FIG. 4 is a block diagram showing a conventional PLL circuit.

[Explanation of symbols]

 1 crystal oscillator circuit for carrier synchronization 2 detection circuit 3, 10 PLL circuit 4 baseband latch circuit 5 phase comparator 6 loop filter 8 frequency divider 11 VCO 12 frequency detection circuit 13 resistance selector 14 resistance network

Claims (4)

[Claims] 1. A voltage controlled oscillator having a first terminal for inputting a control voltage from a loop filter and a second terminal for adjusting an output frequency range; and an output signal of the voltage controlled oscillator at one end and the other end. In a PLL circuit having a phase comparator for inputting an external signal, a frequency detection circuit for detecting whether or not the output signal frequency of the voltage controlled oscillator is within a predetermined frequency range, and an input select signal. A resistor circuit network that selectively connects a resistor to the second terminal of the voltage controlled oscillator according to the above, and a resistor selector that outputs the select signal to the resistor circuit network according to the detection result of the frequency detection circuit.
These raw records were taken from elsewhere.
(* ===== verification/F64.v ===== *)
(** * The 64-bit floats of the bindings

    What the program uses of Rust's [f64]: the conversion of an integer, the
    product, the saturating cast back and the byte encoding, over the Standard
    Library's specification of IEEE 754 arithmetic.  A NaN carries no payload. *)

From Stdlib Require Import Floats.SpecFloat.
From S2P Require Import Prelude Bytes.

Abbreviation f64 := spec_float (only parsing).

Definition f64_prec : Z := 53.
Definition f64_emax : Z := 1024.

(** The numbers that the format holds. *)
Definition f64_valid (x : f64) : bool := valid_binary f64_prec f64_emax x.

(** [n as f64] *)
Definition u64_as_f64 (n : N) : f64 := binary_normalize f64_prec f64_emax (Z.of_N n) 0 false.

Definition f64_mul (x y : f64) : f64 := SFmul f64_prec f64_emax x y.

(** [x as u64]: towards zero, saturating, 0 for a NaN. *)
Definition f64_as_u64 (x : f64) : N :=
  match x with
  | S754_zero _ | S754_nan => 0
  | S754_infinity negative => if negative then 0 else u64_max
  | S754_finite negative m e =>
      if negative then 0
      else N.min u64_max
             (if (0 <=? e)%Z then Npos m * 2 ^ Z.to_N e else Npos m / 2 ^ Z.to_N (- e))
  end%N.

(** ** Encoding: sign, 11 bits of exponent, 52 bits of fraction *)

Definition pack_fields (negative : bool) (exponent fraction : N) : N :=
  (N.b2n negative * 2 ^ 63 + exponent * 2 ^ 52 + fraction)%N.

Definition f64_to_bits (x : f64) : N :=
  match x with
  | S754_zero s => pack_fields s 0 0
  | S754_infinity s => pack_fields s 2047 0
  | S754_nan => pack_fields false 2047 (2 ^ 51)
  | S754_finite s m e =>
      if (Npos m <? 2 ^ 52)%N then pack_fields s 0 (Npos m)
      else pack_fields s (Z.to_N (e + 1075)) (Npos m - 2 ^ 52)
  end.

Definition f64_from_bits (n : N) : f64 :=
  let s := N.testbit n 63 in
  let exponent := ((n / 2 ^ 52) mod 2 ^ 11)%N in
  let fraction := (n mod 2 ^ 52)%N in
  if (exponent =? 2047)%N then
    if (fraction =? 0)%N then S754_infinity s else S754_nan
  else if (exponent =? 0)%N then
    match fraction with N0 => S754_zero s | Npos m => S754_finite s m (-1074) end
  else S754_finite s (N.succ_pos (fraction + 2 ^ 52 - 1)) (Z.of_N exponent - 1075).

Definition f64_to_le_bytes (x : f64) : bytes := to_le_bytes 8 (f64_to_bits x).
Definition f64_from_le_bytes (b : bytes) : f64 := f64_from_bits (from_le_bytes b).

(** ** Decoding an encoding *)

Lemma pack_fields_bound s e f :
  (e < 2 ^ 11)%N → (f < 2 ^ 52)%N → (pack_fields s e f < 2 ^ 64)%N.
Proof. unfold pack_fields. destruct s; simpl N.b2n; lia. Qed.

Lemma pack_fields_fraction s e f : (f < 2 ^ 52)%N → (pack_fields s e f mod 2 ^ 52 = f)%N.
Proof.
  intros Hf. unfold pack_fields.
  replace (N.b2n s * 2 ^ 63 + e * 2 ^ 52 + f)%N
    with (f + (N.b2n s * 2 ^ 11 + e) * 2 ^ 52)%N by lia.
  by rewrite N.Div0.mod_add, N.mod_small.
Qed.

Lemma pack_fields_div s e f :
  (f < 2 ^ 52)%N → (pack_fields s e f / 2 ^ 52 = N.b2n s * 2 ^ 11 + e)%N.
Proof.
  intros Hf. unfold pack_fields.
  replace (N.b2n s * 2 ^ 63 + e * 2 ^ 52 + f)%N
    with (f + (N.b2n s * 2 ^ 11 + e) * 2 ^ 52)%N by lia.
  by rewrite N.div_add, N.div_small.
Qed.

Lemma pack_fields_exponent s e f :
  (e < 2 ^ 11)%N → (f < 2 ^ 52)%N → ((pack_fields s e f / 2 ^ 52) mod 2 ^ 11 = e)%N.
Proof.
  intros He Hf. rewrite pack_fields_div, N.add_comm by done.
  by rewrite N.Div0.mod_add, N.mod_small.
Qed.

Lemma pack_fields_sign s e f :
  (e < 2 ^ 11)%N → (f < 2 ^ 52)%N → N.testbit (pack_fields s e f) 63 = s.
Proof.
  intros He Hf. rewrite N.testbit_eqb. change 63%N with (52 + 11)%N.
  rewrite N.pow_add_r, <-N.Div0.div_div, pack_fields_div by done.
  rewrite N.add_comm, N.div_add, N.div_small by done. by destruct s.
Qed.

Lemma digits2_pos_bounds m :
  (2 ^ (Zpos (digits2_pos m) - 1) ≤ Zpos m < 2 ^ Zpos (digits2_pos m))%Z.
Proof.
  assert (∀ p, 2 ^ Zpos (Pos.succ p) = 2 * 2 ^ Zpos p ∧
               2 ^ (Zpos (Pos.succ p) - 1) = 2 * 2 ^ (Zpos p - 1))%Z as Hpow.
  { intros p. rewrite Pos2Z.inj_succ. split; [by rewrite Z.pow_succ_r|].
    rewrite <-Z.pow_succ_r by lia. f_equal. lia. }
  induction m as [m IH|m IH|]; simpl digits2_pos; [| |done];
    destruct (Hpow (digits2_pos m)) as [-> ->]; lia.
Qed.

(** A valid finite number is normal, or has the smallest exponent. *)
Lemma valid_finite s m e : f64_valid (S754_finite s m e) = true →
  if (Npos m <? 2 ^ 52)%N then e = (-1074)%Z
  else (Npos m < 2 ^ 53)%N ∧ (-1074 ≤ e ≤ 971)%Z.
Proof.
  unfold f64_valid, valid_binary, bounded, canonical_mantissa, fexp, emin, f64_prec, f64_emax.
  intros [Hc%Z.eqb_eq He%Z.leb_le]%andb_prop. pose proof (digits2_pos_bounds m) as Hm.
  remember (Zpos (digits2_pos m)) as d eqn:Hd.
  assert (d ≤ 53)%Z as Hd53 by lia.
  assert (2 ^ d ≤ 2 ^ 53)%Z as Hpow by (apply Z.pow_le_mono_r; lia).
  destruct (N.ltb_spec (Npos m) (2 ^ 52)) as [Hlt|Hge]; [|lia].
  destruct (decide (d = 53%Z)) as [->|]; [|lia]. simpl in Hm. lia.
Qed.

Lemma f64_bits_roundtrip x : f64_valid x = true → f64_from_bits (f64_to_bits x) = x.
Proof.
  intros Hv. unfold f64_to_bits, f64_from_bits. destruct x as [s|s| |s m e].
  - by rewrite pack_fields_sign, pack_fields_exponent, pack_fields_fraction.
  - by rewrite pack_fields_sign, pack_fields_exponent, pack_fields_fraction.
  - done.
  - apply valid_finite in Hv. destruct (N.ltb_spec (Npos m) (2 ^ 52)).
    + rewrite pack_fields_sign, pack_fields_exponent, pack_fields_fraction by done. by rewrite Hv.
    + rewrite pack_fields_sign, pack_fields_exponent, pack_fields_fraction by lia.
      destruct (N.eqb_spec (Z.to_N (e + 1075)) 2047); [lia|].
      destruct (N.eqb_spec (Z.to_N (e + 1075)) 0); [lia|]. f_equal; [|lia].
      apply (inj Npos). rewrite N.succ_pos_spec. lia.
Qed.

Lemma f64_to_bits_bound x : f64_valid x = true → (f64_to_bits x < 2 ^ 64)%N.
Proof.
  intros Hv. unfold f64_to_bits. destruct x as [s|s| |s m e];
    try (apply pack_fields_bound; done).
  apply valid_finite in Hv. destruct (N.ltb_spec (Npos m) (2 ^ 52));
    apply pack_fields_bound; lia.
Qed.

Lemma f64_le_bytes_roundtrip x :
  f64_valid x = true → f64_from_le_bytes (f64_to_le_bytes x) = x.
Proof.
  intros Hv. unfold f64_from_le_bytes, f64_to_le_bytes.
  rewrite le_bytes_roundtrip; [by apply f64_bits_roundtrip|]. by apply f64_to_bits_bound.
Qed.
A PLL circuit characterized by the above. 2. The frequency detection circuit includes a counter that counts a reference clock for one cycle of the output signal of the voltage controlled oscillator, and a comparator that compares the content of the counter with a predetermined value. 2. The PLL according to claim 1, comprising an up-down counter that counts up and down according to a comparison result of the comparator, and a decoder that decodes the content of the up-down counter and outputs the select signal. circuit. 3. The frequency detection circuit includes a first counter that counts a reference clock for one period of an output signal of the voltage controlled oscillator, a comparator that compares the content of the first counter with a predetermined value, and the voltage. 2. A second counter for counting the output signal of the controlled oscillator, wherein the comparison result of the comparator is input to the resistance selector every time the content of the second counter reaches a specific value. PLL circuit. 4. The PLL circuit is a PLL circuit for inputting a baseband signal obtained by detecting a digital demodulated signal by a detection circuit as the external signal and reproducing a clock signal synchronized with the external signal, wherein the frequency detection is performed. The circuit is
An oscillation signal of a crystal oscillator for carrier synchronization, which comprises a counter that counts a reference clock for one period of the output signal of the voltage controlled oscillator and a comparator that compares the content of the counter with a predetermined value, and is connected to the detection circuit. 2. The PLL circuit according to claim 1, wherein is input as the reference clock.